Placenta Percreta Presenting
with Delayed Haematuria
Published: December 1, 2015 | DOI: https://doi.org/10.7860/JCDR/2015/.6935
Vinayak Gorakhanath Wagaskar, Sudarshan Omprakash Daga, Sujata Kiran Patwardhan
1. Resident, Department of Urology, King’s Edward Memorial Hospital and S.G.S. Medical College, Mumbai, India.
2. Resident, Department of Urology, King’s Edward Memorial Hospital and S.G.S. Medical College, Mumbai, India.

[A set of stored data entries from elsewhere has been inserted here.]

(* ===== verification/TaskExecutionSpec.v ===== *)
(** What claims guarantee in every history of every controller: never more tasks run than there
    are slots, a task has one owner, and a claim is all or nothing. *)

From S2P Require Import Prelude PyVal Lease Tables Tasks TaskExecution.

(** ** Histories *)

(** The tables, and every claim a method has returned. *)
Record cluster := Cluster { cluster_tables : tables; granted : list TaskExecutionClaim }.

(** A method names the claim it is called with by its place in [granted]; the lease table has
    other users; anything may happen to the other tables. *)
Inductive execution_op :=
| XLease (now : Z) (o : Lease.op)
| XReady (st : execution_store) (queue : string) (locked : gset string) (uuid : string) (now : Z)
| XExisting (st : execution_store) (tid : string) (statuses : list TaskStatus) (locked : gset string) (uuid : string) (now : Z)
| XRenew (st : execution_store) (i : nat) (terminal : option TaskStatus) (now : Z)
| XSuspend (i : nat) (now : Z)
| XResume (st : execution_store) (i : nat) (now : Z)
| XRelease (i : nat) (now : Z)
| XInvalidate (tid : string) (now : Z)
| XOther (f : tables → tables).

Definition grant (r : option TaskExecutionClaim * tables) (s : cluster) : cluster :=
  Cluster r.2 (granted s ++ option_list r.1).

Definition cluster_step (s : cluster) (o : execution_op) : cluster :=
  let w := cluster_tables s in
  let on i (f : TaskExecutionClaim → cluster) := match granted s !! i with Some c => f c | None => s end in
  match o with
  | XLease now o => Cluster (set_lease_table (Lease.exec (lease_table w) (now, o)) w) (granted s)
  | XReady st queue locked uuid now => grant (claim_ready st queue locked uuid now w) s
  | XExisting st tid statuses locked uuid now => grant (claim_existing st tid statuses locked uuid now w) s
  | XRenew st i terminal now => on i (λ c, grant (renew st c terminal now w) s)
  | XSuspend i now => on i (λ c, grant (release_capacity c now w) s)
  | XResume st i now => on i (λ c, grant (reacquire_capacity st c now w) s)
  | XRelease i now => on i (λ c, Cluster (release c now w) (granted s))
  | XInvalidate tid now => Cluster (invalidate_task_lease tid now w) (granted s)
  | XOther f => Cluster (set_lease_table (lease_table w) (f w)) (granted s)
  end.

(** ** What happens to the leases *)

(** [db'] comes from [db] by statements of the lease store at one time. *)
Definition lease_steps (now : Z) (db db' : gmap string lease_row) : Prop :=
  ∃ evs, Forall (λ e, e.1 = now) evs ∧ db' = run Lease.exec db evs.

Lemma steps_refl now db : lease_steps now db db.
Proof. by exists []. Qed.

Lemma steps_trans now db1 db2 db3 : lease_steps now db1 db2 → lease_steps now db2 db3 → lease_steps now db1 db3.
Proof.
  intros (e1 & H1 & ->) (e2 & H2 & ->). exists (e1 ++ e2). split; [by apply Forall_app|]. by rewrite run_app.
Qed.

Lemma steps_one now db o : lease_steps now db (Lease.exec db (now, o)).
Proof. exists [(now, o)]. split; [by constructor|done]. Qed.

Lemma steps_fence_le now db db' k : lease_steps now db db' → fence db k ≤ fence db' k.
Proof. intros (evs & _ & ->). apply run_fence_le. Qed.

#[local] Hint Resolve steps_refl : lease.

3. Professor and Head, Department of Urology, King’s Edward Memorial Hospital and S.G.S. Medical College, Mumbai, India.
Correspondence
Dr. Vinayak Gorakhanath Wagaskar,
Resident, Department of Urology, 8th Floor New Building, Kings Edward Memorial Hospital and S.G.S. Medical College,
E Borges Road, Parel; Mumbai-400012, India.
E-mail: vinayakwagaskar99@gmail.com
Placenta percreta presents as life threatening complications with bladder invasion. A condition of placenta invading urinary bladder presented with differential diagnosis of gestational trophoblastic neoplasia on imaging and responded to chemotherapy. A 35-year-old primi-gravida presented at term with per vaginal bleeding. During caesarian section placental mass totally invading uterine myometrium was found. She was given single dose of Methotrexate. After 2 months she presented with gross haematuria with clot retention two times. Her MRI was suggestive of gestational trophoblastic neoplasia of size 19 X 10 X 13cm. Her beta-Human Chorionic Gonadotropin levels were 691.23 mIU/ml. She was given total four doses of methotrexate. At present size of mass was 1.6 X1.3X 1.1cm. Her beta Human Chorionic Gonadotropin level dropped down to 2mIU/ml. Patient was not willing for further intervention or for follow up.